### MATERIAL PROVIDED ###

(** * DBSCAN density clustering of Muster ([src/density.h]): model and properties

    The development embeds class [cluster::density] of [density.h]: the
    brute-force neighbourhood query [epsilon_range_query], the cluster
    expansion [expand_cluster] with its growing seed list, and the driver
    [dbscan].

    Conventions.
    - [size_t] values that are counted upwards ([current_cluster_id_],
      [total_clusters_]) and the labels stored in [cluster_ids] are [N]
      with the 64-bit wrap-around written out ([size_incr]).  Positions in
      [objects] and [cluster_ids] are [nat]: every loop counter of the
      source is compared against [objects.size()] before it is used.
    - [double] is Rocq's primitive binary64 [float]; the comparison of the
      source is [PrimFloat.ltb], which is [false] on NaN like the C++ [<].
    - The member functions are written in a small monad [M]: state passing
      over the object, a failure for an out-of-range [operator[]]
      (undefined behaviour in C++), a failure for an exhausted iteration
      budget of the seed-list loop (the only unbounded loop), and a ghost
      log of the assignments [cluster_ids[j] = v] in program order. *)

From Stdlib Require Import Floats NArith Lia.
From stdpp Require Import base list sorting.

###

=== WHAT TO DO ===
The expected answer is a copy of each line above containing "density".

=== TASK SOLUTION ===
(** * DBSCAN density clustering of Muster ([src/density.h]): model and properties
    The development embeds class [cluster::density] of [density.h]: the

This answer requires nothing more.